((

(** X14.  A call of [Swig_cparse_template_expand] that returns has appended to
    the patch lists of the call and has deleted no string object; the static
    flag [expanded] is what it was before the call; the tree returned has the
    shape of the tree given, and each of its nodes binds every key that is
    not in [expand_keys] to the object it was bound to: the same string
    object, list or table; and as many arguments are returned as were given.
    The text of the string objects is not part of the statement: the call
    rewrites names, types, declarators, values and code in place. *)
Theorem template_expand_frame (st : Store) (n : XNode) (rname : String)
    (tparms : ParmList) (tscope : option Symtab) (w : W)
    (r : Z) (n' : XNode) (tparms' : ParmList) (w' : W) :
  Swig_cparse_template_expand st n rname tparms tscope w = Ret (r, n', tparms', w') ->
  extends w w' /\ same_but expand_keys n n' /\ length tparms' = length tparms.
Proof.
  unfold Swig_cparse_template_expand. intros E.
  apply bind_Ret in E as (tname & w1 & E1 & E).
  assert (extends w w1) as X1.
  { revert E1. generalize w tname w1. change (keeps (l <- need (Getattr (x_attrs n) "name") ;; read l)).
    keeps_auto. }
  apply bind_Ret in E as (tparms1 & w2 & E2 & E).
  assert (extends w1 w2 /\ length tparms1 = length tparms) as [X2 L2].
  { revert E2. destruct (Getattr (x_attrs n) "partialargs") as [pa|].
    - intros E2. apply bind_Ret in E2 as (s & w1' & [= <- <-] & E2).
      apply bind_Ret in E2 as (u & w1' & E2' & E2). injection E2 as <- <-.
      apply keeps_assert in E2'. split; [done|apply length_patch_partial_types].
    - intros [= <- <-]. split; [apply extends_refl|done]. }
  apply bind_Ret in E as (n1 & w3 & E3 & E).
  apply walker_frame in E3 as [X3 S3].
  apply bind_Ret in E as (iname & w4 & E4 & E). apply keeps_need in E4.
  apply bind_Ret in E as (u & w5 & E5 & E). apply keeps_Append_at in E5.
  apply bind_Ret in E as ([tparms2 tps] & w6 & E6 & E).
  assert (extends w5 w6 /\ length tparms2 = length tparms1) as [X6 L6].
  { revert E6. destruct tparms1 as [|p1 tparms1].
    - intros E6. apply bind_Ret in E6 as (tl & w5' & [= <- <-] & E6).
      apply bind_Ret in E6 as (u' & w5' & E6' & E6). injection E6 as <- <- <-.
      apply keeps_iterM in E6'; [done|intros s; apply keeps_patch_type_specialization].
    - destruct (Gettemplateparms (x_attrs n1)) as [|tp1 tps1] eqn:Etp.
      + intros E6. apply bind_Ret in E6 as (tl & w5' & [= <- <-] & E6).
        apply bind_Ret in E6 as (u' & w5' & E6' & E6). injection E6 as <- <- <-.
        apply keeps_iterM in E6'; [done|intros s; apply keeps_patch_type_specialization].
      + intros E6. by apply patch_all_frame in E6. }
  apply bind_Ret in E as (u7 & w7 & E7 & E). apply keeps_postprocess in E7.
  apply bind_Ret in E as (u8 & w8 & E8 & E).
  assert (extends w7 w8) as X8.
  { revert E8. generalize w7 u8 w8.
    match goal with |- forall w a w', ?m w = Ret (a, w') -> _ => change (keeps m) end.
    keeps_auto. }
  injection E as <- <- <- <-.
  split; [|split].
  - eapply extends_trans; [exact X1|]. eapply extends_trans; [exact X2|].
    eapply extends_trans; [exact X3|]. eapply extends_trans; [exact E4|].
    eapply extends_trans; [exact E5|]. eapply extends_trans; [exact X6|].
    eapply extends_trans; [exact E7|]. exact X8.
  - inversion S3 as [a a' cs cs' A S]; subst. simpl. constructor.
    + assert (agree expand_keys a a') as A'.
      { eapply agree_mono; [|exact A]. intros k Hk. by apply list_elem_of_further. }
      destruct tps; [done|]. eapply agree_trans; [exact A'|].
      apply agree_insert, list_elem_of_here.
    + clear -S. revert cs' S. induction cs as [|c cs IH]; intros cs' S;
        inversion S; subst; constructor; [|by apply IH].
      eapply same_but_mono; [|done]. intros k Hk. by apply list_elem_of_further.
  - congruence.
Qed.

End ExpandFrame.

Section Rewrites.
Context `{TypeOps} `{Symbols}.

Lemma rewrites_only_ret {A} (L : list loc) (a : A) : rewrites_only L (ret a).
Proof. intros w a' w' [= <- <-]. done. Qed.

Lemma rewrites_only_bind {A B} (L : list loc) (m : M A) (k : A -> M B) :
  rewrites_only L m -> (forall a, rewrites_only L (k a)) -> rewrites_only L (bind m k).
Proof.
  intros Hm Hk w b w' E. apply bind_Ret in E as (a & w1 & E1 & E2).
  apply Hm in E1 as [L1 F1]. apply Hk in E2 as [L2 F2]. split; [lia|].
  intros l Hl Hn. rewrite F2 by (done || lia). by apply F1.
Qed.

Lemma rewrites_only_ret_bind {A B} (L : list loc) (a : A) (k : A -> M B) :
  rewrites_only L (k a) -> rewrites_only L (bind (ret a) k).
Proof. intros Hk w b w' E. by apply (Hk w b w'). Qed.

Lemma rewrites_only_abort_bind {A B} (L : list loc) (k : A -> M B) :
  rewrites_only L (bind abort k).
Proof. by intros w b w'. Qed.

Lemma rewrites_only_mono {A} (L L' : list loc) (m : M A) :
  L ⊆ L' -> rewrites_only L m -> rewrites_only L' m.
Proof.
  intros HL Hm w a w' E. apply Hm in E as [L1 F1]. split; [done|].
  intros l Hl Hn. apply F1; [done|]. intros Hin. apply Hn. by apply HL.
Qed.

Lemma rewrites_only_abort {A} (L : list loc) : rewrites_only L (@abort A).
Proof. by intros w a w'. Qed.

Lemma rewrites_only_diverge {A} (L : list loc) : rewrites_only L (@diverge A).
Proof. by intros w a w'. Qed.

Lemma rewrites_only_assert (L : list loc) (b : bool) : rewrites_only L (assert_ b).
Proof. destruct b; [apply rewrites_only_ret|apply rewrites_only_abort]. Qed.

Lemma rewrites_only_need {A} (L : list loc) (o : option A) : rewrites_only L (need o).
Proof. destruct o; [apply rewrites_only_ret|apply rewrites_only_abort]. Qed.

Lemma rewrites_only_read (L : list loc) (l : loc) : rewrites_only L (read l).
Proof. intros w a w' [= <- <-]. done. Qed.

Lemma rewrites_only_read_opt (L : list loc) (o : option loc) : rewrites_only L (read_opt o).
Proof. intros w a w' [= <- <-]. done. Qed.

Lemma rewrites_only_write (L : list loc) (l : loc) (s : String) :
  l ∈ L -> rewrites_only L (write l s).
Proof.
  intros Hl w a w' [= <- <-]. cbn [strs]. split; [by rewrite length_insert|].
  intros l' Hl' Hn. apply Char_insert_ne. by intros ->.
Qed.

Lemma rewrites_only_alloc (L : list loc) (s : String) : rewrites_only L (alloc s).
Proof.
  intros w a w' [= <- <-]. cbn [strs]. split; [rewrite length_app; lia|].
  intros l Hl Hn. by apply Char_app_l.
Qed.

Lemma rewrites_only_Append_patchlist (L : list loc) (o : option loc) :
  rewrites_only L (Append_patchlist o).
Proof. intros w a w' [= <- <-]. done. Qed.

Lemma rewrites_only_Append_typelist (L : list loc) (o : option loc) :
  rewrites_only L (Append_typelist o).
Proof. intros w a w' [= <- <-]. done. Qed.

Lemma rewrites_only_Append_cpatchlist (L : list loc) (o : option loc) :
  rewrites_only L (Append_cpatchlist o).
Proof. intros w a w' [= <- <-]. done. Qed.

Lemma rewrites_only_get_expanded (L : list loc) : rewrites_only L get_expanded.
Proof. intros w a w' [= <- <-]. done. Qed.

Lemma rewrites_only_set_expanded (L : list loc) (b : bool) : rewrites_only L (set_expanded b).
Proof. intros w a w' [= <- <-]. done. Qed.

Lemma rewrites_only_foldM {A B} (L : list loc) (f : B -> A -> M B) (l : list A) :
  (forall b a, rewrites_only L (f b a)) -> forall b, rewrites_only L (foldM f b l).
Proof.
  intros Hf. induction l as [|a l IH]; intros b; cbn [foldM]; [apply rewrites_only_ret|].
  apply rewrites_only_bind; [apply Hf|apply IH].
Qed.

End Rewrites.

Create HintDb rewrites.

#[local] Hint Resolve rewrites_only_ret rewrites_only_abort rewrites_only_diverge
  rewrites_only_assert rewrites_only_need rewrites_only_read rewrites_only_read_opt
  rewrites_only_alloc rewrites_only_Append_patchlist rewrites_only_Append_typelist
  rewrites_only_Append_cpatchlist rewrites_only_get_expanded rewrites_only_set_expanded
  : rewrites.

))

## What you should do
Verbatim output is expected for the lines from the start of the data to the line in which "shape of the" appears, both included.

## Your response
(** X14.  A call of [Swig_cparse_template_expand] that returns has appended to
    the patch lists of the call and has deleted no string object; the static
    flag [expanded] is what it was before the call; the tree returned has the
    shape of the tree given, and each of its nodes binds every key that is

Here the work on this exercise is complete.